_Description of the task_
Starting with the first line and ending with the line that holds "binding tags), [ApiPackages]", repeat the material exactly.
====
(* ===== verification/Api.v ===== *)
(** The HTTP API: internal/handler, internal/dto, internal/router/router.go.

    A handler reads and writes the database and sends commands through the Redis
    manager.  Every call to a server may fail before or after taking effect
    ([Network]).  Third-party code is a parameter: [Gin] is the decoding and
    validation of a request body (its laws are the documented meaning of the
    binding tags), [ApiPackages] has bcrypt, the parsing and formatting of times,
    the ids PostgreSQL draws, and how a row is written as JSON.

    Only [Signup] checks the Redis manager for nil; the other handlers are given
    one, as main does.  A [uuid.UUID] is its canonical text. *)

From S2P Require Import Prelude Json Types Router State Commands Lease Repository DbWorker Manager Auth Price.
Local Open Scope Z_scope.

(** ** internal/dto *)

Record SignupRequest := mkSignup { su_Email : string; su_Password : string }.
Record SigninRequest := mkSignin { si_Email : string; si_Password : string }.
Record CreateEventRequest := mkCreateEventReq {
  ce_Title : string; ce_Description : string; ce_Question : string; ce_ImageURL : string; ce_ExpiresAt : string
}.
Record CreateOrderRequest := mkCreateOrderReq {
  co_OrderID : string; co_EventID : string; co_OrderType : string; co_Outcome : string; co_Side : string;
  co_Quantity : Z; co_Price : float64
}.

(** [ShouldBindJSON]: an error text or the request. *)
Class Gin := {
  bind_signup : json_text → string + SignupRequest;
  bind_signin : json_text → string + SigninRequest;
  bind_createEvent : json_text → string + CreateEventRequest;
  bind_createOrder : json_text → string + CreateOrderRequest
}.

(** [f > 0] *)
Definition positive_float (f : float64) : bool :=
  match f with
  | SpecFloat.S754_finite false _ _ | SpecFloat.S754_infinity false => true
  | _ => false
  end.

Definition zero_float (f : float64) : bool :=
  match f with SpecFloat.S754_zero _ => true | _ => false end.

(** The tags [required], [oneof], [gt=0], [min=6] and [omitempty]. *)
Class GinLaws `{Gin} : Prop := {
  bound_signup b r : bind_signup b = inr r → su_Email r ≠ "" ∧ (6 ≤ String.length (su_Password r))%nat;
  bound_createEvent b r : bind_createEvent b = inr r →
    ce_Title r ≠ "" ∧ ce_Description r ≠ "" ∧ ce_Question r ≠ "" ∧ ce_ImageURL r ≠ "" ∧ ce_ExpiresAt r ≠ "";
  bound_createOrder b r : bind_createOrder b = inr r →
    co_EventID r ≠ "" ∧ co_OrderType r ∈ [OrderTypeLimit; OrderTypeMarket] ∧
    co_Outcome r ∈ [OutcomeYes; OutcomeNo] ∧ co_Side r ∈ [SideBuy; SideSell] ∧
    0 < co_Quantity r ≤ max_int64 ∧ (zero_float (co_Price r) = true ∨ positive_float (co_Price r) = true)
}.

Class ApiPackages := {
  bcrypt_GenerateFromPassword : nat → string → option string;
  bcrypt_CompareHashAndPassword : string → string → bool;
  time_ParseRFC3339 : string → option Z;
  time_FormatRFC3339 : Z → string;
  gen_random_uuid : nat → UUID;
  user_created_at : UUID → string;
  event_body : UUID → EventRow → json;
  visit_events : nat → list (UUID * EventRow) → list (UUID * EventRow)
}.

(** ** Responses *)

Record Response := mkHttp { status : Z; body : json }.

(** [gin.H{"error": m}], and with ["success": false]. *)
Definition errorH (code : Z) (m : string) : Response := mkHttp code (JObj [("error", JStr m)]).
Definition failH (code : Z) (m : string) : Response :=
  mkHttp code (JObj [("error", JStr m); ("success", JBool false)]).
Definition okH (code : Z) (data : json) : Response :=
  mkHttp code (JObj [("data", data); ("success", JBool true)]).

(** ** The state of the API and its surroundings *)

Record Api `{CommandBus} := mkApi { a_bus : Bus; a_db : DB }.
Arguments mkApi {_} _ _.

Definition H `{CommandBus} (A : Type) : Type := Api → A * Api.

Section monad.
Context `{CommandBus} `{Network}.

Definition hret {A} (a : A) : H A := λ s, (a, s).
Definition hbind {A C} (m : H A) (k : A → H C) : H C := λ s, let '(a, s) := m s in k a s.

(** A call of the Redis manager. *)
Definition redis {A} (m : B A) : H A := λ s, let '(a, b) := m (a_bus s) in (a, mkApi b (a_db s)).

(** A statement on the connection pool. *)
Definition sql {A} (stmt : Stmt A) : H (PgError + A) := λ s,
  let '(r, d) := exec stmt (b_tick (a_bus s)) (a_db s) in
  (r, mkApi (mkBus (b_state (a_bus s)) (S (b_tick (a_bus s)))) d).

(** The position in the answers of the environment. *)
Definition tickH : H nat := redis now.
End monad.

Declare Scope api_scope.
Delimit Scope api_scope with api.
Notation "x <- m ;; k" := (hbind m (λ x, k))
  (at level 100, m at next level, right associativity) : api_scope.
Notation "m ;;; k" := (hbind m (λ _, k)) (at level 100, right associativity) : api_scope.

(** ** The handlers *)

Section handlers.
Context `{CommandBus} `{Network} `{Environment} `{Randomness} `{Selects}.
Context `{Gin} `{ApiPackages} `{Packages} `{Jwt} `{GoArch}.
Context (h : RedisManager) (jwtSecret : string).
Local Open Scope api_scope.

(** *** auth.go *)

Definition Signup (rm : option RedisManager) (b : json_text) : H Response :=
  match bind_signup b with
  | inl err => hret (errorH 400 err)
  | inr req =>
      found <- sql (GetUserByEmail (su_Email req)) ;;
      match found with
      | inr _ => hret (errorH 409 "email already registered")
      | inl _ =>
          t <- tickH ;;
          match bcrypt_GenerateFromPassword t (su_Password req) with
          | None => hret (errorH 500 "failed to hash password")
          | Some hashed =>
              user <- sql (CreateUser (gen_random_uuid t) (su_Email req) hashed) ;;
              match user with
              | inl _ => hret (errorH 500 "failed to create user")
              | inr id =>
                  match rm with
                  | None => hret None
                  | Some rm => redis (SendCommandFanout rm UserCreatedCommand (JText (JObj [("userId", JStr id)])))
                  end ;;;
                  hret (mkHttp 201 (JObj [("id", JStr id); ("email", JStr (su_Email req));
                                          ("created_at", JStr (user_created_at id))]))
              end
          end
      end
  end.

Definition Signin (b : json_text) : H Response :=
  match bind_signin b with
  | inl err => hret (errorH 400 err)
  | inr req =>
      user <- sql (GetUserByEmail (si_Email req)) ;;
      match user with
      | inl _ => hret (errorH 401 "invalid credentials")
      | inr (id, user) =>
          if bcrypt_CompareHashAndPassword (u_PasswordHash user) (si_Password req) then
            t1 <- tickH ;;
            t2 <- tickH ;;
            match GenerateToken jwtSecret id (u_Email user) (time_Now t1) (time_Now t2) with
            | inl _ => hret (errorH 500 "failed to generate token")
            | inr token =>
                hret (mkHttp 200 (JObj [("token", JStr token);
                  ("user", JObj [("id", JStr id); ("email", JStr (u_Email user))])]))
            end
          else hret (errorH 401 "invalid credentials")
      end
  end.

Definition Me (userID : option string) : H Response :=
  match userID with
  | None => hret (errorH 401 "unauthorized")
  | Some u => hret (mkHttp 200 (JObj [("user_id", JStr u)]))
  end.

(** *** user.go *)

Definition GetPosition (userID : option string) : H Response :=
  match userID with
  | None => hret (failH 401 "unauthorized")
  | Some u => hret (okH 200 (JObj [("message", JStr ("get position for user: " +:+ u))]))
  end.

Definition GetBalances (userID : option string) : H Response :=
  match userID with
  | None => hret (failH 401 "unauthorized")
  | Some u => hret (okH 200 (JObj [("message", JStr ("get balances for user: " +:+ u))]))
  end.

(** *** event.go *)

Definition GetEvents : H Response :=
  t <- tickH ;;
  rows <- sql (GetActiveEvents (visit_events t)) ;;
  match rows with
  | inl _ => hret (errorH 500 "failed to fetch events")
  | inr rows => hret (okH 200 (JArr ((λ r, event_body r.1 r.2) <$> rows)))
  end.

Definition GetEvent (param : string) : H Response :=
  match uuid_Parse param with
  | None => hret (failH 400 "invalid event ID")
  | Some id =>
      row <- sql (GetEventByID id) ;;
      match row with
      | inl _ => hret (failH 404 "event not found")
      | inr row => hret (okH 200 (event_body id row))
      end
  end.

(** [SendAndAwait] and the test [err != nil || !resp.Success] of every handler
    that asks the engine: the response if it is a success. *)
Definition askEngine (eventID typ : string) (payload : json) : H (option EngineResponse) :=
  resp <- redis (SendAndAwait h eventID (mkMessage typ (JText payload))) ;;
  hret (match resp with
        | inl _ => None
        | inr resp => if Success resp then Some resp else None
        end).

Definition CreateEvent (b : json_text) : H Response :=
  match bind_createEvent b with
  | inl err => hret (failH 400 err)
  | inr req =>
      match time_ParseRFC3339 (ce_ExpiresAt req) with
      | None => hret (failH 400 "invalid expiresAt format, use RFC3339")
      | Some expiresAt =>
          t <- tickH ;;
          event <- sql (Repository.CreateEvent (gen_random_uuid t) (ce_Title req) (ce_Description req)
                          (ce_Question req) (ce_ImageURL req) expiresAt) ;;
          match event with
          | inl _ => hret (failH 500 "failed to create event")
          | inr id =>
              resp <- askEngine id "CREATE_EVENT" (JObj [
                ("eventId", JStr id); ("expiresAt", JStr (time_FormatRFC3339 expiresAt));
                ("title", JStr (ce_Title req))]) ;;
              match resp with
              | None =>
                  sql (DeleteEvent id) ;;;
                  hret (failH 400 "orderbook not responding")
              | Some _ =>
                  hret (okH 201 (event_body id (mkEventRow (ce_Title req) (ce_Description req)
                    (ce_Question req) (ce_ImageURL req) true expiresAt 0)))
              end
          end
      end
  end.

(** *** order.go *)

(** The payload of CREATE_ORDER, as the engine will decode it. *)
Definition orderPayload (req : CreateOrderRequest) (orderID userID : string) : CreateOrderReq :=
  mkCreateOrder orderID (co_EventID req) userID (co_OrderType req) (co_Outcome req) (co_Side req)
    (co_Quantity req) (ScalePrice (co_Price req)).

Definition CreateOrder (userID : option string) (b : json_text) : H Response :=
  match userID with
  | None => hret (failH 401 "unauthorized")
  | Some userID =>
      match bind_createOrder b with
      | inl err => hret (failH 400 err)
      | inr req =>
          if (co_OrderType req =s "LIMIT") && negb (positive_float (co_Price req)) then
            hret (failH 400 "price is required for LIMIT orders")
          else
            match uuid_Parse (co_EventID req) with
            | None => hret (failH 400 "invalid event ID")
            | Some eventID =>
                event <- sql (GetEventByID eventID) ;;
                match event with
                | inl _ => hret (failH 400 "event not found or not active")
                | inr event =>
                    if negb (er_IsActive event) then hret (failH 400 "event is not active")
                    else
                      t <- tickH ;;
                      let orderID := if co_OrderID req =s "" then uuid_NewString t else co_OrderID req in
                      resp <- askEngine (co_EventID req) "CREATE_ORDER"
                                (createOrder_json (orderPayload req orderID userID)) ;;
                      hret (match resp with
                            | None => failH 400 "orderbook not responding"
                            | Some resp => okH 200 (raw_json (Data resp))
                            end)
                end
            end
      end
  end.

Definition DeleteOrder (userID : option string) (orderID : string) : H Response :=
  match userID with
  | None => hret (failH 401 "unauthorized")
  | Some userID =>
      match uuid_Parse orderID with
      | None => hret (failH 400 "invalid order ID")
      | Some oid =>
          order <- sql (GetOrderByID oid) ;;
          match order with
          | inl _ => hret (failH 404 "order not found")
          | inr order =>
              if negb (or_UserID order =s userID) then
                hret (failH 403 "you are not authorized to cancel this order")
              else
                resp <- askEngine (or_EventID order) "CANCEL_ORDER"
                          (JObj [("eventId", JStr (or_EventID order)); ("orderId", JStr orderID)]) ;;
                hret (match resp with
                      | None => failH 400 "orderbook not responding"
                      | Some resp => okH 200 (raw_json (Data resp))
                      end)
          end
      end
  end.

(** *** orderbook.go *)

Definition GetOrderbook (eventID : string) : H Response :=
  match uuid_Parse eventID with
  | None => hret (failH 400 "invalid event ID")
  | Some eid =>
      row <- sql (GetEventByID eid) ;;
      match row with
      | inl _ => hret (failH 404 "event not found")
      | inr _ =>
          resp <- askEngine eventID "GET_DEPTH" (JObj [("eventId", JStr eventID)]) ;;
          hret (match resp with
                | None => failH 400 "orderbook not responding"
                | Some resp => okH 200 (raw_json (Data resp))
                end)
      end
  end.

(** [GetOrderbookDepth] has the body of [GetOrderbook]. *)
Definition GetOrderbookDepth (eventID : string) : H Response := GetOrderbook eventID.

(** ** internal/router *)

Inductive Route :=
| Root | Ping | PostSignup | PostSignin
| GetMe | GetPosition_ | GetBalances_
| GetEvents_ | GetEvent_ | PostEvent
| PostOrder | DeleteOrder_
| GetOrderbook_ | GetOrderbookDepth_.

(** A request: the header, the path parameter and the body. *)
Record Request := mkRequest { authHeader : string; param : string; reqBody : json_text }.

Definition public (r : Route) : bool :=
  match r with Root | Ping | PostSignup | PostSignin => true | _ => false end.

Definition publicHandler (r : Route) (req : Request) : H Response :=
  match r with
  | Ping => hret (mkHttp 200 (JStr "pong"))
  | PostSignup => Signup (Some h) (reqBody req)
  | PostSignin => Signin (reqBody req)
  | _ => hret (mkHttp 200 (JObj [("message", JStr "hello")]))
  end.

(** The handler behind the middleware, which set the user id. *)
Definition protectedHandler (r : Route) (userID : string) (req : Request) : H Response :=
  let u := Some userID in
  match r with
  | GetPosition_ => GetPosition u
  | GetBalances_ => GetBalances u
  | GetEvents_ => GetEvents
  | GetEvent_ => GetEvent (param req)
  | PostEvent => CreateEvent (reqBody req)
  | PostOrder => CreateOrder u (reqBody req)
  | DeleteOrder_ => DeleteOrder u (param req)
  | GetOrderbook_ => GetOrderbook (param req)
  | GetOrderbookDepth_ => GetOrderbookDepth (param req)
  | _ => Me u
  end.

(** [SetupRoutes]: what a request to a route does. *)
Definition serve (r : Route) (req : Request) : H Response :=
  if public r then publicHandler r req
  else
    t <- tickH ;;
    match AuthMiddleware jwtSecret (time_Now t) (authHeader req) with
    | inl err => hret (errorH 401 err)
    | inr (userID, _) => protectedHandler r userID req
    end.
End handlers.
====
_Reply to the task_
(* ===== verification/Api.v ===== *)
(** The HTTP API: internal/handler, internal/dto, internal/router/router.go.

    A handler reads and writes the database and sends commands through the Redis
    manager.  Every call to a server may fail before or after taking effect
    ([Network]).  Third-party code is a parameter: [Gin] is the decoding and
    validation of a request body (its laws are the documented meaning of the
    binding tags), [ApiPackages] has bcrypt, the parsing and formatting of times,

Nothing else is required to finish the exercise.